He paused for a few seconds, and looked as if he would like to take me up to see the sacred ruins; but suddenly started off again towards the cave. After wending on in silence for a mile or two, he before, and I following, my guide turned abruptly round, and pointing to an enormous mountain of debris, said,
“There it is! There is the mountain that snapt asunder and fell into the valley when the earth got that extra twist I mentioned.”
On we went again, and never slackened our pace, till we had reached the mouth of the Hunter’s Cavern. From the portal I found a most intolerable odour proceeding, but the old man motioned me to follow him, and I, perforce, entered the cave. My guide, by some means that I could not detect, lit a torch as soon as he was fairly in, and with this in his hand he showed me around the den. At every step I was stumbling over skeletons, or detached portions of them; but among all the obstacles that crowded our path my guide passed light as a fairy, and unerring as a stream that winds through a meandering valley. When we reached a particular corner, he halted, and pointing to a number of bones that lay pretty near together, he said,
“There are the ruins of my wife and children, four daughters and two sons. All eaten up during the famine.”
This was all he said, and then he took me to another part of the cave.
“There!” said he, stopping in front of a large heap of rubbish, “you now see the place where our roof fell in and buried so many people, as I told you. Plenty of good food buried there,” he continued, “but we were too weak to dig it out. Now, I will take you to see a spot that I have not mentioned.”5Original does not include quotation marks before “but.”

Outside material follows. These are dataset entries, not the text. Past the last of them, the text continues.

Lemma indirect_loop t D1 k i1 (Q : unit -> fstate S -> Prop) E :
  ind di <> 0 -> tview t D1 {[k := ind di]} ∅ L lim -> frees D (fset direct 12) D1 ->
  (forall t' D', tview t' D' {[k := ind di]} ∅ L lim -> frees D (fset indirect 128 ∪ fset direct 12) D' -> Q tt (upd s ip t' i1)) ->
  wpe (for_each (seq 0 (Z.to_nat NINDIRECT)) (fun j =>
    when (negb (word_at (dat D (ind di)) (Z.of_nat j) =? 0))
      (dk (bfree ROOTDEV (word_at (dat D (ind di)) (Z.of_nat j)) sb)))) (upd s ip t i1) Q E.
Proof.
  intros Hi Hv HF HQ. eapply (wpe_for_seq (fun m s' => exists t' D', s' = upd s ip t' i1 /\
    tview t' D' {[k := ind di]} ∅ L lim /\ frees D (fset indirect m ∪ fset direct 12) D')).
  - exists t, D1. split_and!; [done|done|]. by rewrite fset_O, (left_id_L ∅ (∪)).
  - change (Z.to_nat NINDIRECT) with 128%nat. intros m s' Hm (t' & D' & -> & Hv' & HF').
    fold (indirect m). rewrite fset_S. destruct (Z.eqb_spec (indirect m) 0) as [E0|Hne]; cbn [negb when].
    + apply wpe_ret. exists t', D'. by rewrite (left_id_L ∅ (∪)).
    + eapply (bfree_at t' D _ D' {[k := ind di]} L lim); try done.
      * intros k' y [<- <-]%lookup_singleton_Some. split; [by apply (wf_ind _ _ _ Hwf)|apply ind_not_listed; (done || lia)].
      * rewrite map_size_singleton. vm_compute. lia.
      * by apply data_indirect.
      * rewrite elem_of_union, !elem_of_fset. intros [(_ & j & Hj & Ej)|(_ & j & Hj & Ej)].
        -- pose proof (indirect_inj m j). lia.
        -- pose proof (indirect_not_direct m j). lia.
      * intros t2 D2 Hv2 HF2. exists t2, D2. by rewrite <- (assoc_L (∪)).
  - intros s' (t' & D' & -> & Hv' & HF'). by apply (HQ t' D').
Qed.

(** Every block of the file. *)
Definition file_blocks : gset Z :=
  if ind di =? 0 then fset direct 12 else {[ind di]} ∪ (fset indirect 128 ∪ fset direct 12).

Lemma elem_of_file_blocks x : x ∈ file_blocks <-> owned D di x.
Proof.
  clear Hip Hl HL HBM Hdev Hwf Hsb. unfold file_blocks, owned. split.
  - assert (Hd : x ∈ fset direct 12 -> x <> 0 /\ (x = ind di \/ exists n, 0 <= n < MAXFILE /\ addr D di n = x)).
    { rewrite elem_of_fset. intros [H0 (j & Hj & <-)]. split; [done|]. right. exists (Z.of_nat j).
      split; [change MAXFILE with 140; lia|by apply direct_addr]. }
    destruct (Z.eqb_spec (ind di) 0) as [|Hi]; [done|]. rewrite !elem_of_union, elem_of_singleton.
    intros [->|[Hx|Hx]]; [by split; [|left]| |by apply Hd]. apply elem_of_fset in Hx as [H0 (j & Hj & <-)].
    split; [done|]. right. exists (Z.of_nat j + 12). split; [change MAXFILE with 140; lia|by apply indirect_addr].
  - intros [H0 [->|(n & Hn & <-)]].
    + rewrite (proj2 (Z.eqb_neq _ _)) by done. set_solver.
    + change MAXFILE with 140 in Hn. destruct (Z.lt_ge_cases n 12) as [Hd|Hd].
      * assert (addr D di n ∈ fset direct 12); [|destruct (ind di =? 0); set_solver].
        apply elem_of_fset. split; [done|]. exists (Z.to_nat n). split; [lia|]. rewrite <- direct_addr by lia. f_equal. lia.
      * assert (Hi : ind di <> 0).
        { intros Hi. unfold addr in H0. rewrite Hi in H0. rewrite (proj2 (Z.ltb_ge _ _)) in H0 by (change NDIRECT with 12; lia). done. }
        rewrite (proj2 (Z.eqb_neq _ _)) by done. rewrite !elem_of_union. right. left. apply elem_of_fset. split; [done|].
        exists (Z.to_nat (n - 12)). split; [lia|]. rewrite <- indirect_addr by (done || lia). f_equal. lia.
Qed.

Lemma zeroed_all : direct 12 = 0 -> zeroed 12 = set_i_d (set_d_addrs (replicate 13 0) di) i.
Proof.
  intros E. unfold zeroed. rewrite zeros_step_id by (by rewrite direct_entry, E by lia). rewrite drop_ge, app_nil_r; [done|].
  pose proof (wf_len _ _ _ Hwf). lia.
Qed.

Lemma zeroed_last : <[12%nat := 0]> (d_addrs (i_d (zeroed 12))) = replicate 13 0.
Proof.
  cbn [zeroed i_d set_i_d d_addrs set_d_addrs]. rewrite (zeros_step _ _ (direct 12)) by (apply direct_entry; lia).
  rewrite drop_ge, app_nil_r; [done|]. pose proof (wf_len _ _ _ Hwf). lia.
Qed.

(** The rest of itrunc, once the addresses are cleared. *)
Lemma itrunc_end t D1 (Q : unit -> fstate S -> Prop) E :
  dinode_ok di -> 0 <= i_inum i < sb_ninodes sb -> IBLOCK (i_inum i) sb ∈ L ->
  tview t D1 ∅ ∅ L lim -> length D1 = len ->
  (forall t', tview t' (updated (fsb s) D1 (i_inum i) (truncated i)) ∅ ∅ L lim -> Q tt (upd s ip t' (set_i_d (truncated i) i))) ->
  wpe (dmod ip (set_d_size 0) ;; iupdate ip) (upd s ip t (set_i_d (set_d_addrs (replicate 13 0) di) i)) Q E.
Proof.
  intros Hok Hi HIL Hv Hl1 HQ. apply wpe_bind. unfold dmod. apply wpe_imod; [done|].
  eapply (iupdate_spec s ip Hip len Hsb); try done. by apply truncated_ok.
Qed.

Lemma itrunc_spec t (Q : unit -> fstate S -> Prop) E :
  dinode_ok di -> 0 <= i_inum i < sb_ninodes sb -> IBLOCK (i_inum i) sb ∈ L -> tview t D ∅ ∅ L lim ->
  (forall t' D1, frees D file_blocks D1 -> Forall block_ok D1 -> tview t' (updated (fsb s) D1 (i_inum i) (truncated i)) ∅ ∅ L lim ->
     Q tt (upd s ip t' (set_i_d (truncated i) i))) ->
  wpe (itrunc ip) (upd s ip t i) Q E.
Proof.
  intros Hok Hi HIL Hv HQ. unfold itrunc. apply wpe_bind. apply (direct_loop t); [done|]. intros t1 D1 Hv1 HF1.
  assert (Hl1 : length D1 = len) by (by rewrite (fr_len _ _ _ HF1)).
  apply wpe_bind, wpe_get. apply wpe_bind, wpe_iat; [done|]. cbn [fsb upd]. rewrite (zeroed_at 12 : _ -> addr_at _ NDIRECT = _) by lia.
  apply wpe_bind. unfold file_blocks in HQ. change (direct 12) with (ind di).
  destruct (Z.eqb_spec (ind di) 0) as [E0|Hi0]; cbn [negb when].
  - apply wpe_ret. rewrite zeroed_all by done. eapply (itrunc_end t1 D1); try done. intros t2. apply HQ; [done|by eapply tview_disk_ok].
  - change (i_dev (zeroed 12)) with (i_dev i). rewrite Hdev. pose proof (wf_ind _ _ _ Hwf Hi0) as Hu.
    destruct (data_used_range sb len Hsb D _ Hu) as [Hr Hb].
    assert (Hu1 : data_used sb D1 (ind di)).
    { split; [apply Hu|]. rewrite (fr_used _ _ _ HF1), bool_decide_eq_false_2; [apply Hu| |lia].
      pose proof (ind_not_listed 0 Hi0). set_solver by lia. }
    eapply (bread_data s ip Hip len Hsb); [exact Hv1|done|done|done|by vm_compute; lia|]. intros k t2 _ Hv2.
    assert (dat D1 (ind di) = dat D (ind di)) as -> by (unfold dat; by rewrite (fr_frame _ _ _ HF1) by (done || lia)).
    rewrite insert_empty in Hv2. apply wpe_bind. apply (indirect_loop t2 D1 k); [done|done|done|]. intros t3 D3 Hv3 HF3.
    apply wpe_bind, wpe_dk. eapply wpe_tbrelse; [exact Hv3|apply lookup_singleton_eq|set_solver|]. rewrite delete_singleton_eq.
    intros t4 Hv4. apply wpe_bind. eapply (bfree_at t4 D _ D3 ∅ L lim); try done; [by vm_compute; lia|by apply ind_not_listed|].
    intros t5 D5 Hv5 HF5. unfold set_addr, dmod. apply wpe_imod; [done|].
    rewrite (zeroed_last : <[Z.to_nat NDIRECT := 0]> _ = _).
    eapply (itrunc_end t5 D5); try done; [by rewrite (fr_len _ _ _ HF5)|]. intros t6. apply HQ; [done|by eapply tview_disk_ok].
Qed.

End itrunc.
End trunc.

Section truncate.
Context {S : Type} `{TXL : TxStoreLaws S}.
Implicit Types (s : fstate S).

Local Notation disk s := (tx_disk (fdk s)).

(** The blocks that itrunc may log. *)
Definition trunc_set s (i : inode) : gset Z := {[IBLOCK (i_inum i) (fsb s)]} ∪ (bitmaps (fsb s) ∪ tx_logged (fdk s)).

Lemma trunc_set_size s i : (size (trunc_set s i) <= size (tx_logged (fdk s)) + size (bitmaps (fsb s)) + 1)%nat.
Proof.
  unfold trunc_set. etrans; [apply size_cons|]. pose proof (size_union_le (bitmaps (fsb s)) (tx_logged (fdk s))). lia.
Qed.

(** After entry [ip] has been truncated. *)
Record trunced s ip (i : inode) s' (i' : inode) : Prop := {
  tr_ok : fs_ok s';
  tr_opened : opened s' ip i';
  tr_entry : i' = set_i_d (truncated i) i;
  tr_synced : inode_of (fsb s) (disk s') (i_inum i) = i_d i';
  tr_freed x : owned (disk s) (i_d i) x -> used (disk s') (fsb s) x = false;
  tr_kept x : 0 <= x < sb_size (fsb s) -> ~ owned (disk s) (i_d i) x ->
    used (disk s') (fsb s) x = used (disk s) (fsb s) x;
  tr_others : others_keep s s' i;
  tr_cache : icache s' = <[ip := i']> (icache s);
  tr_sb : fsb s' = fsb s;
  tr_lock : ic_lock s' = ic_lock s /\ fcwd s' = fcwd s;
  tr_limit : tx_limit (fdk s') = tx_limit (fdk s);
  tr_logged : (size (tx_logged (fdk s')) <= size (tx_logged (fdk s)) + size (bitmaps (fsb s)) + 1)%nat
}.

Section after.
Context (s : fstate S) (ip : nat) (i : inode).
Hypothesis Hs : fs_ok s.
Hypothesis Hop : opened s ip i.
Local Notation sb := (fsb s).
Local Notation D := (disk s).
Local Notation len := (length D).

Context (D1 : list block).
Hypothesis HF : frees s D (file_blocks D i) D1.
Hypothesis HD1 : Forall block_ok D1.
Local Notation D' := (updated (fsb s) D1 (i_inum i) (truncated i)).
(* ===== verification/Mkfs.v ===== *)
(** The program that makes the first file system: [mkfs.c], and the image that
    it leaves.

    The image file is the list of its blocks: a write beyond its end extends
    it, and a read beyond its end fails. The host system on which mkfs runs is
    a parameter: it may refuse to seek, to read or to write. The files
    that go into the image are what open and the reads of mkfs give. What mkfs
    prints is left out. The image is compared with what the file system in
    Inode.v, Dir.v and Path.v relies on. To this end the blocks that mkfs has
    given out, which it only counts, are marked in the bitmap of a disk of
    their own: [vdisk]. *)

From S2P Require Import Prelude Mem Block Sleeplock Log Refstore Tx Fs Bitmap Inode Dinode Iblock File Fileops Trunc Icache Dir Path.

Open Scope Z_scope.

(** ** mkfs.c *)

Definition NINODES : Z := 200.

Definition nbitmap : Z := FSSIZE / (BSIZE * 8) + 1.
Definition ninodeblocks : Z := NINODES / IPB + 1.
Definition nlog : Z := LOGSIZE.

(** A file of the host: its name, whether it can be opened, and what the reads
    of up to BSIZE bytes return. *)
Record hfile := HFile {
  h_name : list Z;
  h_open : bool;
  h_reads : list (list Z)
}.

Record mkfs := Mkfs {
  img : list block;       (* the file fsfd *)
  msb : superblock;       (* sb *)
  freeinode : Z;
  freeblock : Z
}.

Definition set_img v s := Mkfs v (msb s) (freeinode s) (freeblock s).
Definition set_msb v s := Mkfs (img s) v (freeinode s) (freeblock s).
Definition set_freeinode v s := Mkfs (img s) (msb s) v (freeblock s).
Definition set_freeblock v s := Mkfs (img s) (msb s) (freeinode s) v.

Notation MK A := (M mkfs A).

Definition mk_exit {A} : MK A := fun s => Stop Exited s.
Definition assert (b : bool) : MK unit := if b then mret tt else panic "assert".

(** The bytes are stored lowest first; the host reads them the same way. *)
Definition xshort (x : Z) : Z := le_val [u8 x; u8 (Z.shiftr x 8)].
Definition xint (x : Z) : Z := le_val [u8 x; u8 (Z.shiftr x 8); u8 (Z.shiftr x 16); u8 (Z.shiftr x 24)].

(** What the host system does with the calls of mkfs on the image, which
    depends on the image and the block: whether lseek returns the offset and
    read a whole block, and what a write of less than a block leaves of the
    image ([None] is a write of the whole block). *)
Class Host := {
  h_lseek : list block -> Z -> bool;
  h_read : list block -> Z -> bool;
  h_write : list block -> Z -> block -> option (list block)
}.

Section host.
Context {HO : Host}.

(** The block of the image at the offset that lseek is given. *)
Definition sect (sec : Z) : nat := Z.to_nat (u32 (sec * BSIZE) / BSIZE).

Definition wsect (sec : Z) (buf : block) : MK unit :=
  s ← get;
  let l := img s in
  let n := sect sec in
  if negb (h_lseek l sec) then mk_exit
  else
    match h_write l sec buf with
    | Some torn => put (set_img torn s) ;; mk_exit
    | None => put (set_img (if (n <? length l)%nat then <[n := buf]> l else l ++ replicate (n - length l) zero_block ++ [buf]) s)
    end.

Definition rsect (sec : Z) : MK block :=
  s ← get;
  if negb (h_lseek (img s) sec) then mk_exit
  else if negb (h_read (img s) sec) then mk_exit
  else
    match img s !! sect sec with
    | Some d => mret d
    | None => mk_exit
    end.

Definition winode (inum : Z) (ip : dinode) : MK unit :=
  s ← get;
  let bn := IBLOCK inum (msb s) in
  buf ← rsect bn;
  wsect bn (put_dinode buf (dinode_off inum) ip).

Definition rinode (inum : Z) : MK dinode :=
  s ← get;
  let bn := IBLOCK inum (msb s) in
  buf ← rsect bn;
  mret (get_dinode buf (dinode_off inum)).

Definition ialloc (type : Z) : MK Z :=
  inum ← gets freeinode;
  modify (set_freeinode (u32 (inum + 1))) ;;
  winode inum (DInode (i16 (xshort type)) 0 0 (i16 (xshort 1)) (xint 0) (replicate 13 0)) ;;
  mret inum.

(** The bitmap with the first [used] bits set. *)
Definition first_bits (used : Z) : block :=
  foldl (fun buf i => <[Z.to_nat (i / 8) := Z.lor (byte_at buf (i / 8)) (Z.shiftl 1 (i mod 8))]> buf) zero_block (seqZ 0 used).

Definition balloc (used : Z) : MK unit :=
  assert (used <? BSIZE * 8) ;;
  s ← get;
  wsect (sb_bmapstart (msb s)) (first_bits used).

(** [freeblock++] *)
Definition next_block : MK Z :=
  b ← gets freeblock;
  modify (set_freeblock (u32 (b + 1))) ;;
  mret b.

(** The block for part [fbn] of the file, and the inode with it. *)
Definition block_for (din : dinode) (fbn : Z) : MK (dinode * Z) :=
  if fbn <? NDIRECT then
    din ← (if xint (addr_of din fbn) =? 0 then b ← next_block; mret (with_addr din fbn (xint b)) else mret din);
    mret (din, xint (addr_of din fbn))
  else
    din ← (if xint (addr_of din NDIRECT) =? 0 then b ← next_block; mret (with_addr din NDIRECT (xint b)) else mret din);
    indirect ← rsect (xint (addr_of din NDIRECT));
    indirect ← (if word_at indirect (fbn - NDIRECT) =? 0 then
                  b ← next_block;
                  let indirect := put32 indirect (4 * Z.to_nat (fbn - NDIRECT)) (xint b) in
                  wsect (xint (addr_of din NDIRECT)) indirect ;;
                  mret indirect
                else mret indirect);
    mret (din, xint (word_at indirect (fbn - NDIRECT))).

(** The loop of iappend: the bytes [p] that are left go to offset [off]. Each
    turn takes at least one. *)
Fixpoint iappend_loop (fuel : nat) (din : dinode) (off : Z) (p : list Z) : MK (dinode * Z) :=
  match fuel with
  | O => out_of_fuel
  | S fuel =>
      let n := Z.of_nat (length p) in
      if 0 <? n then
        let fbn := off / BSIZE in
        assert (fbn <? MAXFILE) ;;
        '(din, x) ← block_for din fbn;
        let n1 := Z.min n (u32 ((fbn + 1) * BSIZE - off)) in
        buf ← rsect x;
        wsect x (splice buf (Z.to_nat (off - fbn * BSIZE)) (take (Z.to_nat n1) p)) ;;
        iappend_loop fuel din (u32 (off + n1)) (drop (Z.to_nat n1) p)
      else mret (din, off)
  end.

Definition iappend (inum : Z) (p : list Z) : MK unit :=
  din ← rinode inum;
  '(din, off) ← iappend_loop (S (length p)) din (xint (d_size din)) p;
  winode inum (set_d_size (xint off) din).

(** struct dirent with the name copied to its array. *)
Definition dirent (inum : Z) (name : list Z) : list Z := le_bytes 2 (xshort inum) ++ strncpy_arr (Z.to_nat DIRSIZ) name.

(** The name without the leading underscore. *)
Definition stored_name (name : list Z) : list Z :=
  match name with
  | c :: name' => if c =? 95 then name' else name
  | [] => name
  end.

(** One turn of the loop over the files. *)
Definition add_file (rootino : Z) (f : hfile) : MK unit :=
  assert (bool_decide (47 ∉ h_name f)) ;;
  if negb (h_open f) then mk_exit
  else
    inum ← ialloc T_FILE;
    iappend rootino (dirent inum (stored_name (h_name f))) ;;
    for_each (h_reads f) (iappend inum).

Definition sb_bytes (sb : superblock) : list Z :=
  le_bytes 4 (sb_size sb) ++ le_bytes 4 (sb_nblocks sb) ++ le_bytes 4 (sb_ninodes sb) ++ le_bytes 4 (sb_nlog sb) ++
  le_bytes 4 (sb_logstart sb) ++ le_bytes 4 (sb_inodestart sb) ++ le_bytes 4 (sb_bmapstart sb).

(** The empty image: the super block, and zeros. *)
Definition empty_image : MK unit :=
  modify (set_img []) ;;
  let nmeta := 2 + nlog + ninodeblocks + nbitmap in
  let nblocks := FSSIZE - nmeta in
  let sb := SuperBlock (xint FSSIZE) (xint nblocks) (xint NINODES) (xint nlog) (xint 2) (xint (2 + nlog))
              (xint (2 + nlog + ninodeblocks)) in
  modify (set_msb sb) ;;
  modify (set_freeblock nmeta) ;;
  for_each (seqZ 0 FSSIZE) (fun i => wsect i zero_block) ;;
  wsect 1 (splice zero_block 0 (sb_bytes sb)).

At this he started off at a rapid pace, which I found difficult to equal. I seem to see him now, hurrying through that infernal place: the torch held higher than his head, and his long hair streaming behind. The surrounding gloom, made more horrid by the glare of the torch, seemed the proper setting for such a picture. My eyes were riveted upon him, and several times I fell over skeletons that lay in my path. Ghosts and spectres too—so I fully believed—met me at every turn, and hobgoblins flitted around my head, muttering dreadful and mysterious whispers. Horrible sensations possessed me, and the sweat stood out in large cold drops upon my skin. “Was this old man the Devil,” thought I, “leading me away to his place of horrors?” And my heart stood still with terror. But man, or angel, or devil, I had no power to stop. How far we travelled through that region of horrors I cannot tell, but suddenly my guide stopped, and turning half round to me, said,
“Look!”
In the lurid light of the torch I saw that the old astronomer was standing upon a small projecting ledge of rock, which overhung a dark chasm whose depth I could not divine. Wishing to know something of it, I took up a stone and threw it down the pit, counting one, two, three, &c., to mark the time of its descent. It went down, down, but I heard nothing—no sound floated back to tell me that the stone had reached the bottom. I tried several others with the same results, my guide watching me with evident amusement. At length he laughed, and said:
“Nobody knows how deep that chasm is—except,” he added after a brief pause, “they who have gone down there, perhaps.”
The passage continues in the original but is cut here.